(WORK ITEM):
Report each line of the data that has "sqrt" somewhere in it.

-------------------------

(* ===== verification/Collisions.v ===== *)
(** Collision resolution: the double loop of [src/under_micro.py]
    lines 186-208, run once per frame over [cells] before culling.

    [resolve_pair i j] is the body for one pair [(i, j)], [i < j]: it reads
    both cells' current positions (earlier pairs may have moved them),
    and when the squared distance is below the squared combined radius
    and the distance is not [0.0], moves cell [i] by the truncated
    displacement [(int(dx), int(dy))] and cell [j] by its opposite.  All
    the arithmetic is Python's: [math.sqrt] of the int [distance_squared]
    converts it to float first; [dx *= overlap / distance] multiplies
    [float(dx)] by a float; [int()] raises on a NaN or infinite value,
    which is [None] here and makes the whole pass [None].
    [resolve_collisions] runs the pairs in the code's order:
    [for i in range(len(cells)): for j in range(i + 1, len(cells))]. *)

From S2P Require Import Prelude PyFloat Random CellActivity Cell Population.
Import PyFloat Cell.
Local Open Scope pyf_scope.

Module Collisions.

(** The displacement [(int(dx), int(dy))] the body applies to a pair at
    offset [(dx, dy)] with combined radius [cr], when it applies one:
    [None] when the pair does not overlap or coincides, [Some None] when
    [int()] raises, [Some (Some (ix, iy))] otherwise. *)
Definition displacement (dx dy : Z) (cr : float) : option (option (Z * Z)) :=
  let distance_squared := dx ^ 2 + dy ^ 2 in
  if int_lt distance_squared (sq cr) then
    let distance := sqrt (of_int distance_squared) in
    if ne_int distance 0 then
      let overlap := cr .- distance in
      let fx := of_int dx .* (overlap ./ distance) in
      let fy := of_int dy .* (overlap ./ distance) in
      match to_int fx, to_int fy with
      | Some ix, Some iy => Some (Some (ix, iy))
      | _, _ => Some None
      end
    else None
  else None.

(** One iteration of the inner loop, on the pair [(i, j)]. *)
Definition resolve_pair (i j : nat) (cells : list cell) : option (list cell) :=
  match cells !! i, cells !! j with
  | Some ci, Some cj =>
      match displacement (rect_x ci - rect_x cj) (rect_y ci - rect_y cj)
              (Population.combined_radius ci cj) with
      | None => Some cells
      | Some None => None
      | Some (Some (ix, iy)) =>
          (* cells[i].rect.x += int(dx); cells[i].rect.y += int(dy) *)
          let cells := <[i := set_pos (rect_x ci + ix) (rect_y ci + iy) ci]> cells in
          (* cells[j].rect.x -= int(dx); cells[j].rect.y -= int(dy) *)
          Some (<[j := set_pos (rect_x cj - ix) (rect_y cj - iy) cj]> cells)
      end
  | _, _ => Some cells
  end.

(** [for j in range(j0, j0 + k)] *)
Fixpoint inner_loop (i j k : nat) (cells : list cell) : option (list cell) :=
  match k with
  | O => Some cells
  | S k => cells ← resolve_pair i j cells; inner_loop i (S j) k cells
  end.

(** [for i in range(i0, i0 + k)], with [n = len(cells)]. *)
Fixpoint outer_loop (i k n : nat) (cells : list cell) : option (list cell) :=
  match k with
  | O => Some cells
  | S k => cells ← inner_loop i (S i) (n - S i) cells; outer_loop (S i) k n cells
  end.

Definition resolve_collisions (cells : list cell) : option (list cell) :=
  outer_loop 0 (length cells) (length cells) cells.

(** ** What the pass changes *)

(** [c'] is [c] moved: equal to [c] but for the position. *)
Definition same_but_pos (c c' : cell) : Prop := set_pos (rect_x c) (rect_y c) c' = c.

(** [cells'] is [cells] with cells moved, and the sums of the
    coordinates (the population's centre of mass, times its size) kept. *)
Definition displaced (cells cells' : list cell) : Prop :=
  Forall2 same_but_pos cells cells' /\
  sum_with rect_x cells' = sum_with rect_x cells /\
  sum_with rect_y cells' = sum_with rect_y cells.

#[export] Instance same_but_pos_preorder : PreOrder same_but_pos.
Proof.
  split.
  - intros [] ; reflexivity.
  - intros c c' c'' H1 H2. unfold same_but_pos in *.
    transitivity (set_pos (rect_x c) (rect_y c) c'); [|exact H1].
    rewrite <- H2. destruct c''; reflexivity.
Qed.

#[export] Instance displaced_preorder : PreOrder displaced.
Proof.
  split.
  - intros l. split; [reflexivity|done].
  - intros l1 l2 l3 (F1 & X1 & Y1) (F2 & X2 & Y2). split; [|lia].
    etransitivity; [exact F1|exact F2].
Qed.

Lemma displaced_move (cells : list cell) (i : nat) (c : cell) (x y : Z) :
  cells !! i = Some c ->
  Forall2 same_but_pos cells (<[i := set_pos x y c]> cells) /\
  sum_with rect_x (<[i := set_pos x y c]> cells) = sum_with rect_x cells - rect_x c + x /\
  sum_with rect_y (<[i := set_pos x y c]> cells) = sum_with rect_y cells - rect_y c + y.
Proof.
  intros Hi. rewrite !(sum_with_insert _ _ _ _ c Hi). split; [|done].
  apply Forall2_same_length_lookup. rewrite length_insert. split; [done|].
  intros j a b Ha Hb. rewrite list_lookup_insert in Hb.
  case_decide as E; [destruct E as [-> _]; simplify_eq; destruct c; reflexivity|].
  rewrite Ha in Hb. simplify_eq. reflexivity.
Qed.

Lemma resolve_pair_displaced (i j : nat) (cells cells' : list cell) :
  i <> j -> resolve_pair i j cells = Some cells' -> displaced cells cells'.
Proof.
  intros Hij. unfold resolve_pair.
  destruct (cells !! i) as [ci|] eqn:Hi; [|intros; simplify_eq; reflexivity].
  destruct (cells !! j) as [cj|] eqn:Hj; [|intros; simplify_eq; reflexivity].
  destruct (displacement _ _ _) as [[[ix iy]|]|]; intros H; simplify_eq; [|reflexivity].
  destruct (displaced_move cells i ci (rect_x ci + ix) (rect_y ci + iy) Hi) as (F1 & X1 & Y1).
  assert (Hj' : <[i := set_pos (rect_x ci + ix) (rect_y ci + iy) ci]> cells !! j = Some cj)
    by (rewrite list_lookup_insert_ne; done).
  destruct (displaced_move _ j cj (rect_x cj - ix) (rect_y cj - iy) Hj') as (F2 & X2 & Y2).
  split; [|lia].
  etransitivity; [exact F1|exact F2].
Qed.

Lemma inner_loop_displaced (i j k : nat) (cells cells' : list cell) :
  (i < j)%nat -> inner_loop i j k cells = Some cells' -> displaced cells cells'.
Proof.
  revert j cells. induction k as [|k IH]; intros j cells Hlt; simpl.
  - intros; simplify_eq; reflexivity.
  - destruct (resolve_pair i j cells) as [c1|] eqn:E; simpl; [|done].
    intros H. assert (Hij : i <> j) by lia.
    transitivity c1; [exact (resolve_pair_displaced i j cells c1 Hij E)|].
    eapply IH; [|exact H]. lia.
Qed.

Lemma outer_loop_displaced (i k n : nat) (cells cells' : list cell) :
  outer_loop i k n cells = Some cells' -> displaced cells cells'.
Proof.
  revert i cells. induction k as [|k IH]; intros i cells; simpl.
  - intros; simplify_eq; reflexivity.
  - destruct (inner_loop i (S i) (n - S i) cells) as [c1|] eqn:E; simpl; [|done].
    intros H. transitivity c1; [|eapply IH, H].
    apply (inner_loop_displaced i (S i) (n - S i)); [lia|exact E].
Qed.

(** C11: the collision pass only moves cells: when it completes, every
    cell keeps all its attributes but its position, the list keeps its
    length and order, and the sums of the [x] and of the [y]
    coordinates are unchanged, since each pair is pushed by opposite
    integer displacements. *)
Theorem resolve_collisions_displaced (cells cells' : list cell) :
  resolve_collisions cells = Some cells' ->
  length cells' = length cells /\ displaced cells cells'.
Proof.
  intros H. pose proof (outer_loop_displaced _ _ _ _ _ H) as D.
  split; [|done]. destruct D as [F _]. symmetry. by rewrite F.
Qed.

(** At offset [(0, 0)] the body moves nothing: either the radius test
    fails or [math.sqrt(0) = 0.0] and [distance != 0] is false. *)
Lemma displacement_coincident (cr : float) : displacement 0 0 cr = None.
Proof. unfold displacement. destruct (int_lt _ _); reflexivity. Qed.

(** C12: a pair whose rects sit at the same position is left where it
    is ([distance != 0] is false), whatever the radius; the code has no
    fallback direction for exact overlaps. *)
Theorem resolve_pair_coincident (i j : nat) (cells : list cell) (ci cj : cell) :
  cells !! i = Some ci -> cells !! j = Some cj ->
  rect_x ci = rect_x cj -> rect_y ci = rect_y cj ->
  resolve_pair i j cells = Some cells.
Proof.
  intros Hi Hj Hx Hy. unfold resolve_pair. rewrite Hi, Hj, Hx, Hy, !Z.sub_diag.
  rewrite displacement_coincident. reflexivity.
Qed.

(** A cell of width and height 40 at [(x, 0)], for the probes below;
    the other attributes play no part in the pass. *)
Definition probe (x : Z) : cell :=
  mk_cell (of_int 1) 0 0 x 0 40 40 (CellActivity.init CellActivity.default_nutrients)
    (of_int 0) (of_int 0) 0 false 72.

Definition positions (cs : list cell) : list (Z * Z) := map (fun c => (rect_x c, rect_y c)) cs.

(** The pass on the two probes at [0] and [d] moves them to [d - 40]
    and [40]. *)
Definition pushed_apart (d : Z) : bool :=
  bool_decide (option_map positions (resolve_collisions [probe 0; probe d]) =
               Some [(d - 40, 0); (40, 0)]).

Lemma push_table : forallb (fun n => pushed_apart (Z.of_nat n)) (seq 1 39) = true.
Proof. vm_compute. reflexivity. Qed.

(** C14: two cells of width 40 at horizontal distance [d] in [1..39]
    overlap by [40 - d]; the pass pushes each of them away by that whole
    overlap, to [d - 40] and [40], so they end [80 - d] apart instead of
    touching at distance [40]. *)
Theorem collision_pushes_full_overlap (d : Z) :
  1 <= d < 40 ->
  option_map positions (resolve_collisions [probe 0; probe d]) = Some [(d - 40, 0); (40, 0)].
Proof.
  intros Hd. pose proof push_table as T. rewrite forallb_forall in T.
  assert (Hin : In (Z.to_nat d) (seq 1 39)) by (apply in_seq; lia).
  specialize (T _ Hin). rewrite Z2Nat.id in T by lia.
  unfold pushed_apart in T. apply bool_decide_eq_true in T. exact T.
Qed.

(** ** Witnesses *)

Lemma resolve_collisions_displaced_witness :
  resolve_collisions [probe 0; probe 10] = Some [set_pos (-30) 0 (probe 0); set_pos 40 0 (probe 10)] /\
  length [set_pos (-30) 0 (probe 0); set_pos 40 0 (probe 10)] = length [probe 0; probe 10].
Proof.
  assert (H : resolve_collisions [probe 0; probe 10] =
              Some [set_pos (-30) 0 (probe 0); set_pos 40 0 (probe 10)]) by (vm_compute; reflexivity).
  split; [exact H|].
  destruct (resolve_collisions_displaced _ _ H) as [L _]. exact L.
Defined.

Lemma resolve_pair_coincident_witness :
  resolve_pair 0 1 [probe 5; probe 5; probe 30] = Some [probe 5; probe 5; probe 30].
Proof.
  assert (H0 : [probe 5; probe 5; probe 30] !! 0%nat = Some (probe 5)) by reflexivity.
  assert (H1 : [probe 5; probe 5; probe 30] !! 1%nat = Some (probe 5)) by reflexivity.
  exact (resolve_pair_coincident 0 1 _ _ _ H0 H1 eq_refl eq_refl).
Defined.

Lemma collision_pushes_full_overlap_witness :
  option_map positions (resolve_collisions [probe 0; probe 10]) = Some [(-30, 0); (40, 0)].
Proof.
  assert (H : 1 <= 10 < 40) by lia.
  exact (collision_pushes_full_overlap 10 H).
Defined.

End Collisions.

-------------------------

(SOLUTION TO THE EXERCISE):
    the arithmetic is Python's: [math.sqrt] of the int [distance_squared]
    let distance := sqrt (of_int distance_squared) in
    fails or [math.sqrt(0) = 0.0] and [distance != 0] is false. *)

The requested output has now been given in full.